I will send you a diff of the changes that I did to make it compile and not bail out with assertion errors.
@debug-ito @atiselsts Thank you for your comments. I will address them.
Contiki-NG coding style reserves <> includes only for system libraries; use "" for all Contiki-NG files
Oh, I didn't know that. Thank you for pointing it out! 👍
We have published some initial MSF results as part of our paper TSCH Networks for Health IoT: http://www.edi.lv/wp-content/uploads/2019/10/sphere-tsch-acm.pdf (Figure 4).
I must say that the PRs version of MSF is still showing worse results that I would expect for the SPHERE application; though the results are quite different from my last year's micro-implementation of MSF internet draft version 02.
@atiselsts Thank you for sharing! I will look after my autumn holidays.
Hallow Tanaka! i try this msf with my task - chain of 8 nodes -> border-router. it works much worse then old sixtop/node with simple-sf. Where i can give you my simulation project? can you open issues in your github repo?
@alexrayne This code is outdated. A better implementation is on my machine, which is waiting to be evaluated.
can you open issues in your github repo?
It'd be nice if you could test the new one once it is pushed here. Thanks for testing.
@alexrayne This code is outdated. A better implementation is on my machine, which is waiting to be evaluated.
can you open issues in your github repo?
It'd be nice if you could test the new one once it is pushed here. Thanks for testing.

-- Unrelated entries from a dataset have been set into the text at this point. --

(** Replicas can disagree for good. Two Sets of a key at one node, one after the
    other, start goroutines that race: when those for some other node run in the
    opposite order, the node that was asked has the second value and the other
    node the first, and no message is left that would change this. *)
Theorem replicas_diverge order w a ca b cb key x1 d1 v1 x2 d2 v2 ttl dest clk1 clk2 dclk1 dclk2 clk' :
  Replica (net w) a ca -> Replica (net w) b cb -> store_ok (store ca) -> store_ok (store cb) ->
  peers order ca = [b] -> a ≠ b -> link (net w) b = None ->
  key ≠ "" -> ttl ≠ 0 -> Serialize x1 = Ok d1 -> Serialize x2 = Ok d2 ->
  Deserialize d1 dest = Ok v1 -> Deserialize d2 dest = Ok v2 ->
  Forall (fun '(d, clk) => ClockOk clk /\ Fits key d ttl clk /\ (0 < ttl -> clk' 0%nat <= clk 0%nat + ttl))
    [(d1, clk1); (d2, clk2); (d1, dclk1); (d2, dclk2)] -> ClockOk clk' ->
  exists w1 w2, Cache_Set order a key x1 ttl clk1 w = Some (Ok tt, w1)
    /\ Cache_Set order a key x2 ttl clk2 w1 = Some (Ok tt, w2)
    /\ let m1 := (b, setRequest key d1 ttl []) in let m2 := (b, setRequest key d2 ttl []) in
       started (log w2) = started (log w) ++ [m1; m2]
       /\ let w3 := deliverAll [(m2, dclk2); (m1, dclk1)] w2 in
          (exists w', Cache_Get a key dest clk' w3 = Some (Some v2, w'))
          /\ exists w', Cache_Get b key dest clk' w3 = Some (Some v1, w').
Proof.
  intros Ha Hb Hoka Hokb Hp Hab Hl Hk Ht Hs1 Hs2 Hd1 Hd2 Hc Hclk'.
  rewrite !Forall_cons in Hc. destruct Hc as ((C1 & F1 & L1) & (C2 & F2 & L2) & (C3 & F3 & L3) & (C4 & F4 & L4) & _).
  destruct (replica_set order w a ca key x1 d1 ttl clk1) as (c1 & Hset1 & A1); try done; [by apply F1|].
  set (w1 := MkWorld _ _) in Hset1. exists w1.
  assert (Replica (net w1) a c1) as Ha1.
  { eapply replica_same; [exact Ha|by apply A1|]. unfold w1. cbn [net]. by rewrite put_host_lookup, decide_True. }
  assert (peers order c1 = [b]) as Hp1.
  { rewrite <- Hp. destruct (set_same _ _ _ _ _ _ A1) as (_ & _ & Hcl). unfold peers. by rewrite Hcl. }
  destruct (replica_set order w1 a c1 key x2 d2 ttl clk2) as (c2 & Hset2 & A2); try done; [by apply A1|apply F2; by apply A1|].
  set (w2 := MkWorld _ _) in Hset2. exists w2. split; [exact Hset1|]. split; [exact Hset2|]. split.
  { unfold w2, w1, started. cbn [log]. rewrite Hp, Hp1, !omap_app. cbn. by rewrite <- !app_assoc. }
  assert (Replica (net w2) b cb) as Hb2.
  { split; [|apply Hb..]. unfold w2, w1. cbn [net]. rewrite !put_host_lookup, !decide_False by done. apply Hb. }
  assert (deliverAll [((b, setRequest key d2 ttl []), dclk2); ((b, setRequest key d1 ttl []), dclk1)] w2
    = deliver (b, setRequest key d1 ttl []) dclk1 (deliver (b, setRequest key d2 ttl []) dclk2 w2)) as -> by done.
  destruct (deliver_set b cb w2 key d2 ttl dclk2) as (e1 & -> & B1); try done; [by apply Hb2|by apply F4|].
  set (w3 := MkWorld _ _).
  destruct (deliver_set b e1 w3 key d1 ttl dclk1) as (e2 & -> & B2); try done.
  { unfold w3. cbn [net]. by rewrite put_host_lookup, decide_True. }
  { by apply B1. }
  { apply F3, B1. }
  split.
  - eapply (replica_reads _ a c2 key dest d2 ttl clk2 v2 clk'); try done; [|by apply A2|apply A2, F2, A1].
    eapply replica_same; [exact Ha1|by apply A2|]. unfold w3, w2. cbn [net].
    by rewrite !put_host_lookup, !decide_False, decide_True by done.
  - eapply (replica_reads _ b e2 key dest d1 ttl dclk1 v1 clk'); try done; [|by apply B2|apply B2, F3, B1].
    eapply (replica_same (net w3) b e1); [|by apply B2|cbn [net]; by rewrite put_host_lookup, decide_True].
    eapply (replica_same _ b cb); [exact Hb2|by apply B1|]. unfold w3. cbn [net]. by rewrite put_host_lookup, decide_True.
Qed.
End Laws.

i`ve no rights, to push here anything. provide my test example as PR for you? i was wrong about sixtop/simple-sf - it unpredictable hung cooja simulation, without any hope of diagnse reason. your msf not hungs, but it is loose 3rd-hop node, when works with some little traffic. without traffic it can slowly discover deep chain. and even works with it with little traffic.
@yatch : can you explain about msf_callback_tsch_nbr_removed(nb)
callback?
why not used NETSTACK_CONF_ROUTING_NEIGHBOR_REMOVED_CALLBACK
, like orchestra do?
if it need, why not introduced somewhat TSCH_CONF_ROUTING_NEIGHBOR_REMOVED_CALLBACK
, as more generic way to insert msf callback?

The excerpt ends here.